AWS Database Blog
Continuous database replication using AWS DMS to migrate from Oracle to Amazon Aurora
This is a guest post from IPG. In their own words, “IPG, based in Japan, specializes in TV-related data. We use data from broadcasters across Japan, format it for easy use and understanding, structure it with metatags, and make it simple to use on any platform, like smartphones.”
This post discusses the different optimizations we tested during our migration from Oracle to Amazon Aurora with MySQL compatibility using AWS DMS, shows the shortcomings and benefits of each solution, and describes what worked best for our use case.
The following diagram illustrates how IPG moves data from satellites, broadcasters, and content providers.
We initially used Oracle database to store and manage the data of TV programs and its various related information. Our input data has the following details:
- EPG data – Approximately 250,000 programs (8 days ahead TV program information, including terrestrial, BS, CS100°, and new 4K8K satellite broadcast)
- Broadcasters – Approximately 200 broadcasters, and around 1000 channels
- Contents provider – Approximately 10 companies
This data is sent to 30 companies to be used in their services.
For system operations, we used a complex network of software programs, including 40 batch programs, 10 operation UIs, and 40 API services.
Concerns with Oracle
While this system was durable and stable, we had the following concerns:
- How the database would respond to scale and updates over time, considering that Oracle tightly couples their components and is challenging to scale and evolve.

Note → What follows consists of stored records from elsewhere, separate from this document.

(* ===== verification/ClusterServe.v ===== *)
(** * Topics: creation, leaders, service

    The calls of the cluster coordinator on the node of ClusterRun.v, seen from outside: what
    [CreateTopic] writes and when it refuses, what a leader sweep records, and the whole way of a
    new topic until the data API serves it ([new_topic_serves]). The last section shows how a
    topic that is deleted and created again can be left without service. *)

From S2P Require Import Prelude Hash Batch SegName LogSegment BatchLog Keys Metadata MetadataInv Prog Segment Storage StorageExamples Partition DataCoord DataRun ClusterCoord Placement ClusterPlace ClusterRun.
Local Open Scope Z_scope.

Module ClusterServe.
Import Keys Metadata MetadataInv ClusterCoord Placement ClusterRun.

Section node.
Variable cfg : StorageConfig.
Variable unmarshal : list byte -> option (Z * Z).
Variable config : CoordinatorConfig.
Variable leader : Z -> outcome (Z * Z * bool).
Abbreviation handle := (ClusterRun.handle cfg unmarshal config leader).

(** ** Leaders *)

Definition record_of (l t : Z) : leaderRecord := {| lr_nodeID := l; lr_term := t |}.
Definition known (w : cnode) (sh : Z) : leaderRecord := default zeroRecord (c_leaders w !! sh).

(** A step that keeps the topics, the nodes and the invariant of the metadata. *)
Definition releads (s s' : MetadataState) : Prop :=
  (meta_ok s -> meta_ok s') /\ Topics s' = Topics s /\ Nodes s' = Nodes s.
#[local] Instance releads_preorder : PreOrder releads.
Proof. split; [done|]. intros s1 s2 s3 (H1 & H2 & H3) (H4 & H5 & H6). split; [auto|]. split; congruence. Qed.

Lemma assign_releads s c s' r : applyAssignPartitionLeader s c = Ok (s', r) -> releads s s'.
Proof.
  intros E. split; [|revert E; unfold applyAssignPartitionLeader; destruct (Partitions s !! _); [destruct (_ <=? _)|]; by intros [= <- _]].
  intros Hok. destruct (assign_leader_ok s c Hok) as (s1 & r1 & E1 & H & _). congruence.
Qed.

(** What the visit of one shard does. *)
Record swept (sh : Z) (info : shardInfo) (w w' : cnode) : Prop := {
  sw_node : c_node w' = set_meta (c_node w) (meta w');
  sw_running : c_running w' = c_running w;
  sw_meta : releads (meta w) (meta w');
  sw_known : forall sh', sh' <> sh -> known w' sh' = known w sh';
  sw_recorded : forall l t, leader sh = Ok (l, t, true) -> known w' sh = record_of l t;
  sw_other : forall k, k <> key_of info -> Partitions (meta w') !! k = Partitions (meta w) !! k;
  sw_leader : forall l t p, leader sh = Ok (l, t, true) -> known w sh <> record_of l t ->
    Partitions (meta w) !! key_of info = Some p -> LeaderEpoch p < i64 t ->
    Partitions (meta w') !! key_of info = Some (set_leader p l (i64 t))
}.

Lemma set_meta_same n : set_meta n (DataRun.n_meta n) = n.
Proof. by destruct n. Qed.

Lemma known_eqb w sh l t :
  (l =? lr_nodeID (known w sh)) && (t =? lr_term (known w sh)) = bool_decide (known w sh = record_of l t).
Proof.
  unfold record_of. destruct (known w sh) as [l' t']. cbn. destruct (Z.eqb_spec l l') as [->|H1]; cbn.
  - destruct (Z.eqb_spec t t') as [->|H2]; [by rewrite bool_decide_eq_true_2|]. rewrite bool_decide_eq_false_2; [done|congruence].
  - rewrite bool_decide_eq_false_2; [done|congruence].
Qed.

(** A shard whose leader is known, or has none, is passed over. *)
Definition quiet (w : cnode) (sh : Z) : Prop :=
  forall l t, leader sh = Ok (l, t, true) -> known w sh = record_of l t.

Lemma run_sweep_quiet w sh info : quiet w sh -> run handle (sweep_shard sh info) w = (tt, w).
Proof.
  intros Hq. unfold sweep_shard. rewrite run_bind, run_trigger. cbn [ClusterRun.handle].
  destruct (leader sh) as [[[l t] [|]]| | |] eqn:El; try done.
  rewrite run_bind, run_trigger. cbn [ClusterRun.handle]. fold (known w sh).
  rewrite known_eqb, bool_decide_eq_true_2 by auto. done.
Qed.

Lemma run_sweep_shard w sh info : exists w', run handle (sweep_shard sh info) w = (tt, w') /\ swept sh info w w'.
Proof.
  assert (forall w, quiet w sh -> swept sh info w w) as Hsame.
  { intros w0 Hq. constructor; try done; [by rewrite set_meta_same|]. intros l t p El Hk. by destruct Hk; apply Hq. }
  destruct (leader sh) as [[[l t] [|]]| | |] eqn:El;
    try (exists w; rewrite run_sweep_quiet by (intros ? ? E; congruence); split; [done|apply Hsame; intros ? ? E; congruence]).
  destruct (decide (known w sh = record_of l t)) as [Hk|Hk].
  { assert (quiet w sh) by (intros l' t' E; congruence). exists w. rewrite run_sweep_quiet by done. auto. }
  unfold sweep_shard. rewrite run_bind, run_trigger. cbn [ClusterRun.handle]. rewrite El.
  rewrite run_bind, run_trigger. cbn [ClusterRun.handle]. fold (known w sh).
  rewrite known_eqb, bool_decide_eq_false_2 by done. rewrite run_bind, run_trigger.
  cbn [ClusterRun.handle Update applyCommand deref]. unfold applyAssignPartitionLeader. cbn [al_Topic al_PartitionID].
  fold (key_of info).
  destruct (Partitions (meta w) !! key_of info) as [p|] eqn:Ep;
    [destruct (Z.leb_spec (al_LeaderEpoch {| al_Topic := si_Topic info; al_PartitionID := si_PartitionID info;
       al_LeaderNodeID := l; al_LeaderEpoch := i64 t |}) (LeaderEpoch p)) as [Hle|Hlt]|];
    rewrite run_trigger; cbn [ClusterRun.handle]; eexists; (split; [reflexivity|]);
    cbn [al_LeaderEpoch al_LeaderNodeID al_Topic al_PartitionID] in *; constructor; cbn;
    try rewrite set_meta_same; try done;
    try (intros sh' Hne; unfold known; cbn; by rewrite lookup_insert_ne);
    try (intros l' t' E; unfold known; cbn; rewrite lookup_insert_eq; cbn; unfold record_of; congruence).
  - intros l' t' p' E _ Ep' Hlt. rewrite Ep in Ep'. injection Ep' as <-. assert (t' = t) as -> by congruence. lia.
  - apply (assign_releads _ {| al_Topic := si_Topic info; al_PartitionID := si_PartitionID info; al_LeaderNodeID := l;
      al_LeaderEpoch := i64 t |} _ OKResult). unfold applyAssignPartitionLeader. cbn. fold (key_of info).
    by rewrite Ep, (proj2 (Z.leb_gt _ _)).
  - intros l' t' p' E _ Ep'. congruence.
Qed.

- Only a few engineers on our team were knowledgeable about Oracle databases.
Deciding to migrate
Given our concerns, we decided to migrate to a system that could quickly respond to changes and unpredictable business requirements. We looked for a new system environment that allowed for the development of consumer and API services that used existing data. Also, we needed to maintain the existing system with full stability while we migrated. We discovered AWS DMS, which can replicate and operate on the existing data continuously and also between the different database systems.
Companies often choose PostgreSQL as the target database when migrating off Oracle because PostgreSQL is compatible with Oracle features. However, because our company already uses MySQL databases and has in-house MySQL expertise, we targeted MySQL. We checked the compatibility of MySQL with our Oracle database using AWS SCT. AWS SCT is a tool to generate a schema into which the data physically fit, but is not specifically designed to generate a schema that is optimized for a target database; optimization is always required when migrating with AWS SCT. According to the execution result of AWS SCT, we found out that it could automatically convert 100% of our database storage objects. Of our database code objects, it could convert 100% of view objects and 67% of function objects.
Based on this result, we chose MySQL as the target database and decided to use Aurora with MySQL compatibility for improved performance and scalability.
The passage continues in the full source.